Change usually occurs when we come across something that has an emotional hook for us, when it touches us and hits the right nerve.  It can happen after a crisis, or an incredibly painful experience. Or it can simply be when you’ve reached a point where you say to yourself, that enough is enough, I want more than this.

Science has proven that our energy creates our environment, but I believe that the Law of Attraction and all of its guru’s fall short on one aspect – that nothing happens without action.

We can hope to lose weight, focus on it, believe it, visualize ourselves thin, but if we don’t do something, if we don’t act then nothing changes.

There are many factors that affect the amount of action we take. Our beliefs, our standards and our fears all play a role in determining how much effort we put in.

 

Nothing Changes Without Action

Changing our Beliefs

Our beliefs, about what is possible, affect the amount of effort we put in. If we don’t believe in the potential of something, we will take little to no action.

Let’s say for example that a young man wanted to be a professional basketball player, but he was only 5’11. He is constantly told that he is too small and it reinforces the idea in him that height is a necessary requirement and his lack of verticalness becomes a limiting belief. How much does his limiting belief affect his desire?  How much does the belief alter his determination, focus and output?

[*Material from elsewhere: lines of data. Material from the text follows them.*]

(* ===== verification/GpuBoot.v ===== *)
(** * What the display driver sends while it boots

    The geometry that the display reports governs every later command of the
    task that runs [virtio_gpu_init]. *)
From S2P Require Import Prelude Virtq Gpu GpuQueue GpuProofs.

(** The memory entry that goes with a command. *)
Definition entry_of (c : command) (g : virtio_gpu_dev) : option virtio_gpu_mem_entry :=
  match c with AttachBacking => Some (backing g) | _ => None end.

(** What the commands depend on. *)
Definition same_geometry (g g' : virtio_gpu_dev) : Prop :=
  width g' = width g /\ height g' = height g /\ framebuffer g' = framebuffer g /\ pixels g' = pixels g /\
  resource_id g' = resource_id g.

Lemma req_of_geometry c g g' : same_geometry g g' -> req_of c g' = req_of c g /\ entry_of c g' = entry_of c g.
Proof.
  intros (E1 & E2 & E3 & E4 & E5). unfold entry_of, backing. rewrite E3, E4. split; [|by destruct c].
  destruct c; cbn; unfold virtio_gpu_set_scanout_req, virtio_gpu_resource_flush_req,
    virtio_gpu_transfer_to_host_2d_req, virtio_gpu_resource_attach_backing_req, virtio_gpu_resource_create_2d_req, screen;
    by rewrite ?E1, ?E2, ?E5.
Qed.

Lemma entry_geometry c t g : same_geometry g (with_entry c t g).
Proof. by destruct c. Qed.

(** The frame of a task inside a call holds what the geometry asks for. *)
Definition frame_ok (g : virtio_gpu_dev) (fr : option frame) (th : thread) : Prop :=
  match at_ th with
  | Idle => True
  | Looking c => fr = Some (mkFrame (req_of c g) None None)
  | Waiting c _ => exists a, fr = Some (mkFrame (req_of c g) (entry_of c g) a)
  end.

Lemma frame_ok_geometry g g' fr th : same_geometry g g' -> frame_ok g fr th -> frame_ok g' fr th.
Proof.
  intros E. unfold frame_ok. destruct (at_ th) as [|c|c i0]; [done|..];
    destruct (req_of_geometry c g g' E) as [E1 E2]; by rewrite ?E1, ?E2.
Qed.

(** A call that returned: the command and the entry that the geometry asks
    for, and an answer that passed the check. *)
Definition result_ok (g : virtio_gpu_dev) (e : request * option virtio_gpu_mem_entry * response) : Prop :=
  exists c, e.1 = (req_of c g, entry_of c g) /\ answer_ok c e.2.

Lemma result_ok_geometry g g' e : same_geometry g g' -> result_ok g e -> result_ok g' e.
Proof.
  intros E (c & H & Ha). exists c. destruct (req_of_geometry c g g' E) as [-> ->]. done.
Qed.

(** The driver and the monitor follow the first mode of the display info [a]. *)
Definition configured (malloc : Z -> Z) (a : response) (g : virtio_gpu_dev) (m : monitor_t) : Prop :=
  exists md mds, pmodes a = md :: mds /\
    let w := rect_width (mode_r md) in
    let h := rect_height (mode_r md) in
    width g = w /\ height g = h /\ framebuffer g = malloc (u32 (u32 (w * h) * 4)) /\ pixels g = u32 (w * h) /\
    m = mkMonitor (framebuffer g) (pixels g * 4) (s32 w) (s32 h).

Lemma configured_geometry malloc a g g' m : same_geometry g g' -> configured malloc a g m -> configured malloc a g' m.
Proof. intros (E1 & E2 & E3 & E4 & _). unfold configured. by rewrite E1, E2, E3, E4. Qed.

Definition info_cmd : request * option virtio_gpu_mem_entry := (ctrl_hdr (hdr_of VIRTIO_GPU_CMD_GET_DISPLAY_INFO), None).

(** How far the task is: before the display info, before [configure], or
    after it. *)
Definition progress (malloc : Z -> Z) (g : virtio_gpu_dev) (m : monitor_t) (th : thread) : Prop :=
  (prog th = init_prog /\ results th = []) \/
  (prog th = tail init_prog /\ at_ th = Idle /\ exists a, results th = [(info_cmd, a)]) \/
  (IConfigure ∉ prog th /\ exists a l, results th = (info_cmd, a) :: l /\ configured malloc a g m /\ Forall (result_ok g) l).

Lemma progress_geometry malloc g g' m th : same_geometry g g' -> progress malloc g m th -> progress malloc g' m th.
Proof.
  intros E [H|[H|(Hp & a & l & Hr & Hc & Hl)]]; [by left|by right; left|right; right].
  split; [done|]. exists a, l. split; [done|]. split; [by eapply configured_geometry|].
  eapply Forall_impl; [exact Hl|]. intros e. by apply result_ok_geometry.
Qed.

Section Boot.
Context {V : Type} `{!Display V}.
Variable malloc : Z -> Z.
Variable boot : nat.
Implicit Types (s : sys V) (th : thread) (t : nat).

Record boot_inv s th : Prop := {
  B_thread : threads s !! boot = Some th;
  B_progress : progress malloc (drv s) (mon s) th;
  B_frame : frame_ok (drv s) (frames (drv s) !! boot) th;
  B_resource : resource_id (drv s) = 1;
  B_other : forall t th', t <> boot -> threads s !! t = Some th' -> IConfigure ∉ prog th';
  B_calls : exists ws, calls th = calls_of init_prog ++ ws
}.

(** A step of another task, of the device or of the interrupt handler. *)
Lemma boot_other s th g dl os sv v ths : boot_inv s th -> same_geometry (drv s) g ->
  ths !! boot = threads s !! boot -> frame_ok g (frames g !! boot) th ->
  (forall t th', t <> boot -> ths !! t = Some th' -> IConfigure ∉ prog th') ->
  boot_inv (mkSys g (mon s) dl os sv v ths) th.
Proof.
  intros [Ht Hp Hf Hr Ho Hc] E Eb Hf' Ho'. constructor; fields; try done.
  - by rewrite Eb.
  - by eapply progress_geometry.
  - destruct E as (_ & _ & _ & _ & ->). done.
Qed.

Lemma other_insert s th t th' : boot_inv s th -> t <> boot -> IConfigure ∉ prog th' ->
  <[t := th']> (threads s) !! boot = threads s !! boot /\
  (forall t1 th1, t1 <> boot -> <[t := th']> (threads s) !! t1 = Some th1 -> IConfigure ∉ prog th1).
Proof.
  intros HB Hne Hn. split; [by rewrite lookup_insert_ne|].
  intros t1 th1 Hb [[<- <-]|[_ H]]%lookup_insert_Some; [done|]. by apply (B_other _ _ HB t1).
Qed.

(** A step of the task itself that is not the configuration. *)
Lemma boot_same s th g th' : boot_inv s th -> same_geometry (drv s) g -> progress malloc (drv s) (mon s) th' ->
  frame_ok g (frames g !! boot) th' -> (exists ws, calls th' = calls th ++ ws) ->
  boot_inv (with_thread boot th' (with_drv g s)) th'.
Proof.
  intros [Ht Hp Hf Hr Ho [ws Hc]] E Hp' Hf' [ws' Hc']. constructor; unfold with_thread, with_drv; fields; try done.
  - by rewrite lookup_insert_eq.
  - by eapply progress_geometry.
  - destruct E as (_ & _ & _ & _ & ->). done.
  - intros t th1 Hne. rewrite lookup_insert_ne by done. by apply Ho.
  - exists (ws ++ ws'). by rewrite Hc', Hc, app_assoc.
Qed.

Lemma same_geometry_refl g : same_geometry g g.
Proof. by split_and!. Qed.

Lemma boot_write s th t th' : boot_inv s th -> writing (threads s !! t) = Some th' ->
  exists th1, boot_inv (with_thread t th' s) th1.
Proof.
  intros HB Hw. pose proof (same_geometry_refl (drv s)) as E.
  assert (prog th' = write_prog) as Hp'.
  { unfold writing in Hw. destruct (threads s !! t) as [[[|? ?] [| |] l cs]|]; try done; by injection Hw as <-. }
  assert (IConfigure ∉ prog th') as Hn by (rewrite Hp'; set_solver).
  destruct (decide (t = boot)) as [->|Hne].
  - rewrite (B_thread _ _ HB) in Hw. destruct th as [p st l cs]. cbn [writing] in Hw. destruct p; [|done].
    destruct st; try done. injection Hw as <-. eexists.
    replace (with_thread boot _ s) with (with_thread boot (mkThread write_prog Idle l (cs ++ calls_of write_prog)) (with_drv (drv s) s)) by (by destruct s).
    apply (boot_same s _ _ _ HB); [done| |done|by eexists].
    right; right. split; [done|]. destruct (B_progress _ _ HB) as [[H _]|[(H & _)|(_ & H)]]; [done..|exact H].
  - exists th. destruct (other_insert s th t th' HB Hne Hn) as [E1 E2]. by apply boot_other; [..|apply HB|].
Qed.

Lemma boot_begin s th t c p l cs g : boot_inv s th -> threads s !! t = Some (mkThread (ICall c :: p) Idle l cs) ->
  begin_call c t (drv s) = Done (tt, g) ->
  exists th1, boot_inv (with_thread t (mkThread (ICall c :: p) (Looking c) l cs) (with_drv g s)) th1.
Proof.
  intros HB Ht [= <-]. destruct (decide (t = boot)) as [->|Hne].
  - rewrite (B_thread _ _ HB) in Ht. injection Ht as ->. eexists. apply (boot_same s _ _ _ HB); [by split_and!| | |].
    + destruct (B_progress _ _ HB) as [H|[(H & _)|H]]; [by left|done|by right; right].
    + cbn. rewrite lookup_insert_eq. by destruct c.
    + exists []. by rewrite app_nil_r.
  - exists th. destruct (other_insert s th t (mkThread (ICall c :: p) (Looking c) l cs) HB Hne) as [E1 E2].
    { exact (B_other _ _ HB t _ Hne Ht). }
    unfold with_thread, with_drv; fields. apply (boot_other s); [exact HB|by split_and!|exact E1| |exact E2]. cbn. rewrite lookup_insert_ne by done.
    eapply frame_ok_geometry; [|apply HB]. by split_and!.
Qed.

Lemma boot_send s th rs aq uq t c p l cs o g : boot_inv s th -> inv s rs aq uq ->
  threads s !! t = Some (mkThread p (Looking c) l cs) -> send c t (drv s) = Done (o, g) ->
  exists th1, boot_inv (with_thread t (mkThread p (match o with Some i0 => Waiting c i0 | None => Looking c end) l cs)
    (with_drv g s)) th1.
Proof.
  intros HB HI Ht Hrun. set (th' := mkThread p _ l cs).
  assert (exists q, g = set_ctrl q (match o with Some _ => with_entry c t (drv s) | None => drv s end)) as [q ->].
  { destruct (send_spec c (drv s) _ _ _ _ _ t (I_q _ _ _ _ HI)) as [(i0 & idx & q & H & _)|(q & H & _)];
      rewrite Hrun in H; injection H as -> ->; by exists q. }
  set (g := set_ctrl q _).
  assert (same_geometry (drv s) g) as E by (destruct o; [by destruct c|by split_and!]).
  destruct (decide (t = boot)) as [->|Hne].
  - rewrite (B_thread _ _ HB) in Ht. injection Ht as ->. exists th'. apply (boot_same s _ _ _ HB); [done| | |].
    + destruct (B_progress _ _ HB) as [H|[(_ & H & _)|H]]; [by left|done|by right; right].
    + pose proof (B_frame _ _ HB) as Hf. unfold frame_ok in Hf |- *. subst th' g. cbn [at_] in *.
      destruct o as [i0|]; [|by destruct c]. exists None. destruct c; cbn in *; rewrite ?lookup_alter_eq, Hf; done.
    + exists []. by rewrite app_nil_r.
  - exists th. destruct (other_insert s th t th' HB Hne) as [E1 E2]; [exact (B_other _ _ HB t _ Hne Ht)|].
    unfold with_thread, with_drv. fields. apply (boot_other s); [exact HB|exact E|exact E1| |exact E2].
    eapply frame_ok_geometry; [exact E|]. pose proof (B_frame _ _ HB) as Hf. subst g.
    destruct o as [i0|]; [|exact Hf]. destruct c; cbn; rewrite ?lookup_alter_ne by done; exact Hf.
Qed.

Lemma boot_wait s th rs aq uq t c i0 p l cs f o g : boot_inv s th -> inv s rs aq uq ->
  threads s !! t = Some (mkThread p (Waiting c i0) l cs) -> frames (drv s) !! t = Some f ->
  end_call c t i0 (drv s) = Done (o, g) ->
  exists th1, boot_inv (with_thread t (match o with
      | Some a => mkThread (tail p) Idle (l ++ [(req f, entry f, a)]) cs
      | None => mkThread p (Waiting c i0) l cs
      end) (with_drv g s)) th1.
Proof.
  intros HB HI Ht Hf Hrun.
  destruct (end_call_spec s rs aq uq t _ c i0 HI Ht eq_refl) as (f' & Hf' & [H|(a & q & r & rs' & Er & _ & _ & _ & _ & H)]).
  { rewrite Hrun in H. injection H as -> ->. exists th. unfold with_thread, with_drv. rewrite insert_id by done. by destruct s. }
  destruct H as [[Hok H]|[_ [msg H]]]; rewrite Hrun in H; [|done]. injection H as -> ->.
  assert (same_geometry (drv s) (returned t q (drv s))) as E by (by split_and!).
  set (th' := mkThread (tail p) Idle _ cs).
  destruct (I_thread _ _ _ _ HI t _ Ht) as [_ ([p' Hp] & _)]. cbn in Hp. subst p.
  destruct (decide (t = boot)) as [->|Hne].
  - rewrite (B_thread _ _ HB) in Ht. injection Ht as ->. exists th'. apply (boot_same s _ _ _ HB); [done| |done|].
    2:{ exists []. by rewrite app_nil_r. }
    destruct (B_frame _ _ HB) as [ra Hfr]. cbn in Hfr. rewrite Hf in Hfr. injection Hfr as ->.
    destruct (B_progress _ _ HB) as [[Hp Hl]|[(_ & H & _)|(Hp & a0 & l0 & Hl & Hcf & Hall)]]; [|done|].
    + cbn in Hp, Hl. injection Hp as -> ->. subst l. right; left. split; [done|]. split; [done|]. by exists a.
    + cbn in Hp, Hl. subst l. right; right. split; [cbn; set_solver|]. exists a0, (l0 ++ [(req_of c (drv s), entry_of c (drv s), a)]).
      split; [done|]. split; [done|]. apply Forall_app. split; [done|]. constructor; [|done]. by exists c.
  - exists th. destruct (other_insert s th t th' HB Hne) as [E1 E2].
    { pose proof (B_other _ _ HB t _ Hne Ht) as H. cbn in *. set_solver. }
    unfold with_thread, with_drv. fields. apply (boot_other s); [exact HB|exact E|exact E1| |exact E2].
    eapply frame_ok_geometry; [exact E|]. cbn. rewrite lookup_delete_ne by done. apply HB.
Qed.

Lemma boot_configure s th t p rs a q cs g m : boot_inv s th ->
  threads s !! t = Some (mkThread (IConfigure :: p) Idle (rs ++ [(q, a)]) cs) ->
  configure malloc a (drv s, mon s) = Done (tt, (g, m)) ->
  exists th1, boot_inv (mkSys g m (dev_last s) (outst s) (served s) (display s)
    (<[t := mkThread p Idle (rs ++ [(q, a)]) cs]> (threads s))) th1.
Proof.
  intros HB Ht Hrun. destruct (decide (t = boot)) as [->|Hne].
  2:{ pose proof (B_other _ _ HB t _ Hne Ht) as H. destruct H. by left. }
  rewrite (B_thread _ _ HB) in Ht. injection Ht as ->. exists (mkThread p Idle (rs ++ [(q, a)]) cs). destruct HB as [Ht Hp Hf Hr Ho Hc].
  destruct Hp as [[H _]|[(Hp & _ & a0 & Hl)|(H & _)]]; [done| |destruct H; by left].
  cbn in Hp, Hl. injection Hp as ->. destruct rs; [|by destruct rs]. injection Hl as -> ->.
  unfold configure in Hrun. destruct (pmodes a0) as [|md mds] eqn:Em; [done|]. injection Hrun as <- <-.
  constructor; fields; try done.
  - by rewrite lookup_insert_eq.
  - right; right. split; [cbn; set_solver|]. exists a0, []. split; [done|]. split; [|done]. by exists md, mds.
  - intros t th1 Hne. rewrite lookup_insert_ne by done. by apply Ho.
Qed.

Lemma boot_step s s' th rs aq uq : step malloc s s' -> boot_inv s th -> inv s rs aq uq -> exists th1, boot_inv s' th1.
Proof.
  intros Hstep HB HI. destruct Hstep as
    [s t th' Hw|s t c p l cs g Ht Hrun|s t c p l cs o g Ht Hrun|s t c i0 p l cs f o g Ht Hf Hrun
    |s t p l a q cs g m Ht Hrun|s g Hrun|s h Hne Hh|s h l1 l2 t f a v Ho Hfe Hx].
  - by eapply boot_write.
  - by eapply boot_begin.
  - by eapply boot_send.
  - by eapply boot_wait.
  - by eapply boot_configure.
  - destruct (virtio_gpu_intr_spec _ _ _ _ _ _ (I_q _ _ _ _ HI)) as (q & H & _). rewrite Hrun in H. injection H as ->.
    exists th. apply (boot_other s); [done|by split_and!|done| |apply HB].
    eapply frame_ok_geometry; [|apply HB]. by split_and!.
  - exists th. apply (boot_other s); [done|by split_and!|done|apply HB|apply HB].
  - exists th. assert (same_geometry (drv s) (dev_answer t h a (drv s))) as E by (by split_and!).
    apply (boot_other s); [done|exact E|done| |apply HB].
    eapply frame_ok_geometry; [exact E|]. pose proof (B_frame _ _ HB) as Hfr. unfold frame_ok in *. cbn.
    destruct (decide (t = boot)) as [->|Hne]; [|by rewrite lookup_alter_ne by done].
    destruct (fetch_inv s rs aq uq h HI) as (t' & th' & c & f' & Ht' & Ha & Hf & Hfe' & _); [rewrite Ho; set_solver|].
    rewrite Hfe in Hfe'. injection Hfe' as <- <-. rewrite (B_thread _ _ HB) in Ht'. injection Ht' as <-. rewrite Ha in *.
    destruct Hfr as [ra Hfr]. rewrite lookup_alter_eq, Hfr. by eexists.
Qed.

Lemma boot_initial s : initial boot s -> exists th, boot_inv s th.
Proof.
  intros (Hd & _ & _ & _ & Ht). exists (mkThread init_prog Idle [] (calls_of init_prog)). constructor; rewrite ?Hd, ?Ht; try done.
  - by rewrite lookup_singleton_eq.
  - by left.
  - intros t th' Hne H. apply lookup_singleton_Some in H as [<- _]. done.
  - by exists [].
Qed.

Lemma boot_reachable s0 s : initial boot s0 -> rtc (step malloc) s0 s -> exists th, boot_inv s th.
Proof.
  intros H0 Hs. pose proof (gpu_initial_inv boot s0 H0) as HI. destruct (boot_initial s0 H0) as [th HB]. clear H0.
  assert (exists rs aq uq, inv s0 rs aq uq) as H by eauto. clear HI. revert th HB H.
  induction Hs as [|x y z Hxy _ IH]; [by eauto|]. intros th HB (rs & aq & uq & HI).
  destruct (boot_step _ _ _ _ _ _ Hxy HB HI) as [th1 H1]. eapply IH; [exact H1|]. by eapply gpu_step_inv.
Qed.
End Boot.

Let’s say that you have another young man also 5’11, who doesn’t listen to the naysayers. His belief in his abilities never wavers. His entire focus is on making the NBA and he spends every moment he can honing his skills.

Two similar situations, two very different beliefs, two very different results.

Anthony Robbins has a probability model for the amount of action we take.

He says that our beliefs about how much potential we have affects how much action we take. How much action we take affects the results we get and the results that we get affect our beliefs about our potential.

Potential -> Action -> Results -> Beliefs

How much we believe in something, directly correlates to how much effort we put in, the amount of effort directly affects the outcome and the outcome will determine our beliefs.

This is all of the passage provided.